Kleeman writes in intricate detail about the body—particularly the movements and interior workings of the body rendered in a very physical, visceral way. There is an intensity, even in the smallest details, of how the body moves and interacts with its surroundings. Kleeman is not afraid to slow down, to force the reader inside the bodily experiences of her characters:

“I was standing in my room in front of the mirror, peeling an orange. I cradled its exact weight in my palm, sinking a nail through the topmost layer. I dug a finger under its kin until I felt cool flesh, then I rooted that finger around and around. The rind tore with a soft, cottony sound, the peel one smooth, blunt piece trailing off the fist of the fruit.” (2)

This attention to detail allows Kleeman to turn the ordinary into the uncanny. By rendering the mundane into the inexplicable, the inexplicable becomes the mundane. Kleeman accomplishes this by plumbing the intimate depths the narrator’s obsession with flesh, all through excruciatingly intricate details which renders the ordinary almost entirely unrecognizable: 

“The smooth edges of the cutlets: as if they had just grown that way, perfect and glandless. As if they had been peeled off, gently, from a larger cutlet, a mass long and cylindrical and placid. That even, stirred-together color of the flesh, the occasional streak of pure white that trailed off the side, hinting that it had a history as something larger. Such beauty in the lack of ducts and orifices, unitary and complete, impossible to feed it or cause it pain. A pasture full of veal cutlets sitting under the sun, looking eyelessly up." (27)

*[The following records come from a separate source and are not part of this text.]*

(* ===== verification/Txn.v ===== *)
(** * Explicit transactions (storage/txn.go)

    A transaction buffers its writes and overlays them on the committed state
    when it reads; [Commit] validates the buffer against the current committed
    state, logs it under one commit record and applies it.

    The state is the pair of the transaction and the engine it runs on: a
    buffered write touches the engine only through [ReserveID]. *)
From S2P Require Import Prelude GoStd Types Schema Wal Table Engine.

Open Scope go_scope.

(** ** Data *)
Inductive opKind := opPut | opDelete.
#[global] Instance opKind_eq_dec : EqDecision opKind.
Proof. solve_decision. Defined.

Record op := MkOp { o_kind : opKind; o_name : string; o_rowID : Z; o_row : row }.

Record Txn := MkTxn {
  x_id : Z;
  x_done : bool;
  x_ops : list op;
  x_inserts : gmap string (gset Z) }.

Abbreviation Sess := (Txn * Engine)%type.

(** An index out of range: Go panics. *)
Definition panicIndex : error := Errorf "runtime error: index out of range" [].

(** [e.Begin()] *)
Definition Begin : GoM Engine Txn := λ e,
  let tx := wrapu64 (e_txSeq e + 1) in
  (set_txSeq tx e, Ok (MkTxn tx false [] ∅)).

Definition add_op (o : op) (x : Txn) : Txn :=
  MkTxn (x_id x) (x_done x) (x_ops x ++ [o]) (x_inserts x).

(** Lift an operation of the engine to a session. *)
Definition on_engine {A} (m : GoM Engine A) : GoM Sess A := λ s,
  let '(e', q) := m s.2 in ((s.1, e'), q).
Definition on_txn (f : Txn → Txn) : GoM Sess unit := λ s, ((f s.1, s.2), Ok tt).

Module Tx.

(** ** Reads *)
Definition Catalog (x : Txn) (e : Engine) : list TableDef := Engine.Catalog e.

(** The scan of the buffer from its end. *)
Fixpoint get_rev (name : string) (rowID : Z) (rev_ops : list op) : option (option row) :=
  match rev_ops with
  | [] => None
  | o :: os =>
      if bool_decide (o_name o = name ∧ o_rowID o = rowID) then
        Some match o_kind o with opPut => Some (o_row o) | opDelete => None end
      else get_rev name rowID os
  end.

Definition Get (name : string) (rowID : Z) (x : Txn) (e : Engine) : option row :=
  if x_done x then Engine.Get name rowID e
  else match get_rev name rowID (reverse (x_ops x)) with
       | Some r => r
       | None => Engine.Get name rowID e
       end.

(** The buffer of a table laid over rows, in order. *)
Definition overlay (name : string) (ops : list op) (m : gmap Z row) : gmap Z row :=
  foldl (λ m o,
    if bool_decide (o_name o = name) then
      match o_kind o with
      | opPut => <[o_rowID o := o_row o]> m
      | opDelete => delete (o_rowID o) m
      end
    else m) m ops.

Definition effMapLocked (name : string) (x : Txn) (e : Engine) : res (gmap Z row) :=
  match Engine.AllRows name e with
  | Err err => Err err
  | Ok (cids, grows) => Ok (overlay name (x_ops x) (list_to_map (zip cids grows)))
  end.

Definition effRowsLocked (name : string) (x : Txn) (e : Engine) : res (list Z * list row) :=
  sorted_rows <$> effMapLocked name x e.

Definition AllRows (name : string) (x : Txn) (e : Engine) : res (list Z * list row) :=
  if x_done x then Engine.AllRows name e else effRowsLocked name x e.

Definition UniqueGet (name : string) (colIdx : nat) (v : Value) (x : Txn) (e : Engine) :
    option Z :=
  if IsNull v then None
  else if negb (x_done x) then
    match effRowsLocked name x e with
    | Err _ => None
    | Ok (ids, rows) =>
        fst <$> find (λ ir : Z * row, match ir.2 !! colIdx with
                                 | Some w => bool_decide (uniqKey w = uniqKey v)
                                 | None => false
                                 end) (zip ids rows)
    end
  else Engine.UniqueGet name colIdx v e.

(** ** Writes *)
Definition tableDef (name : string) (e : Engine) : res TableDef :=
  res_of_option ErrNoTable
    (find (λ d, bool_decide (td_Name d = name)) (Engine.Catalog e)).

(** The inner loop of [checkUnique]: another row with the key [k]. *)
Definition key_taken (ci : nat) (selfID : Z) (k : string) (eff : gmap Z row) : bool :=
  existsb (λ ir : Z * row,
    if bool_decide (ir.1 = selfID) then false
    else match ir.2 !! ci with
         | Some w => bool_decide (uniqKey w = k)
         | None => false
         end) (map_to_list eff).

Fixpoint checkUniqueFrom (ci : nat) (cols : list Column) (selfID : Z) (r : row)
    (eff : gmap Z row) : res unit :=
  match cols with
  | [] => Ok tt
  | c :: cols =>
      if negb (Unique c) then checkUniqueFrom (S ci) cols selfID r eff
      else match r !! ci with
           | None => Err panicIndex
           | Some v =>
               if IsNull v then checkUniqueFrom (S ci) cols selfID r eff
               else if key_taken ci selfID (uniqKey v) eff then Err ErrUnique
               else checkUniqueFrom (S ci) cols selfID r eff
           end
  end.
Definition checkUnique (def : TableDef) (selfID : Z) (r : row) (eff : gmap Z row) : res unit :=
  checkUniqueFrom 0 (td_Cols def) selfID r eff.
(** A table, a checkpoint, a row, and a second row whose commit record is not
    written. *)
Definition demo_faults : list io := replicate 12 IoOk ++ [IoWriteErr 5].
Definition demo_created : Engine := run_all [CCreate "users" demo_cols] (fresh_engine demo_faults).
Definition demo_cmds : list cmd :=
  [CPut "users" 0 0 [VNull; VText "a"] false; CPut "users" 0 0 [VNull; VText "b"] false].
Definition demo_run : Engine := run_all demo_cmds (Checkpoint demo_created).1.

Lemma demo_ckpt_safe : ckpt_safe demo_created.
Proof.
  split.
  - vm_compute. reflexivity.
  - assert (take 3 (e_io demo_created) = replicate 3 IoOk) as -> by (vm_compute; reflexivity).
    repeat constructor.
  - right. destruct (c_tables (e_cat demo_created) !! "users") as [t|] eqn:Et; [|by vm_compute in Et].
    exists "users", t. split; [exact Et|].
    assert (t_id <$> c_tables (e_cat demo_created) !! "users" = Some 0%Z) as H by (vm_compute; reflexivity).
    rewrite Et in H. injection H as ->. vm_compute. reflexivity.
  - assert (d_snaps (e_disk demo_created) = ∅) as -> by (vm_compute; reflexivity).
    intros k1 k2 [? Hk]. by rewrite lookup_empty in Hk.
Qed.

Lemma demo_run_reachable : rtc sys_step (fresh_engine demo_faults, ∅) (demo_run, ∅).
Proof.
  transitivity (demo_created, ∅ : gset Z); [apply run_all_rtc; vm_compute; reflexivity|].
  eapply rtc_l; [apply SS_checkpoint, demo_ckpt_safe|].
  apply run_all_rtc. vm_compute. reflexivity.
Qed.

Lemma demo_faults_ok : IoSyncErr ∉ demo_faults.
Proof. unfold demo_faults. simpl. set_solver. Qed.


Lemma snapshot_roundtrip_witness :
  loadSnapshot (Some (takeSnapshot demo_engine)) = e_cat demo_engine.
Proof.
  destruct (snapshot_roundtrip demo_engine (sorted_names (e_tables demo_engine))) as (nx & _ & H & _ & _ & Hnx).
  - apply demo_engine_ok.
  - intros n Hn. by apply elem_of_sorted_names.
  - rewrite H, (proj2 Hnx); [unfold e_tables; by destruct (e_cat demo_engine)|].
    right. destruct (c_tables (e_cat demo_engine) !! "users") as [t|] eqn:Et; [|by vm_compute in Et].
    exists "users", t. split; [exact Et|].
    assert (t_id <$> c_tables (e_cat demo_engine) !! "users" = Some 0%Z) as Hid by (vm_compute; reflexivity).
    rewrite Et in Hid. injection Hid as ->. vm_compute. reflexivity.
Defined.

Module DemoCrash.
Import DemoGob.

Definition fitsb (r : WalRecord) : bool :=
  bool_decide (0 ≤ r_Txn r < 2 ^ 64)%Z && bool_decide (0 ≤ r_TableID r < 2 ^ 32)%Z &&
  bool_decide (in_int64 (r_RowID r)) &&
  match r_DDL r with
  | None =>
      (bool_decide (r_TableID r = 0 ∧ r_RowID r = 0)%Z && bool_decide (r_Row r = []) &&
        bool_decide (r_Type r = RecBegin ∨ r_Type r = RecCommit)) ||
      bool_decide (r_Type r = RecPut)
  | Some _ =>
      bool_decide (r_TableID r = 0 ∧ r_RowID r = 0)%Z && bool_decide (r_Row r = []) &&
      bool_decide (r_Type r = RecCreate ∨ r_Type r = RecDrop)
  end && (Z.of_nat (length (payload_of r)) <=? maxPayload)%Z.

Lemma fitsb_fits r : fitsb r = true → fits r.
Proof.
  unfold fitsb, fits, wf_record.
  intros [[[[H1 H2]%andb_true_iff H3]%andb_true_iff H4]%andb_true_iff H5%Z.leb_le]%andb_true_iff.
  apply bool_decide_eq_true in H1, H2, H3. split; [|done]. split; [done|].
  destruct (r_DDL r).
  - apply andb_true_iff in H4 as [[H6 H7]%andb_true_iff H8].
    apply bool_decide_eq_true in H6, H7, H8. tauto.
  - apply orb_true_iff in H4 as [[[H6 H7]%andb_true_iff H8]%andb_true_iff|H4].
    + apply bool_decide_eq_true in H6, H7, H8. tauto.
    + apply bool_decide_eq_true in H4. tauto.
Qed.

Lemma forallb_fits rs : forallb fitsb rs = true → Forall fits rs.
Proof.
  intros H. apply Forall_forall. intros r Hr. apply fitsb_fits.
  rewrite forallb_forall in H. by apply H, list_elem_of_In.
Qed.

This level of detail allows Kleeman to slowly pull the reader deeper and deeper into the absurd. Even the most mundane elements are broken down into the smallest of details, and by the time the strangest elements are occurring, they are rendered with the same level of care and precision and seem just as plausible as the ordinary elements in the novel.

Kleeman, Alexandra. You Too Can Have A Body Like Mine. Harper, 2016.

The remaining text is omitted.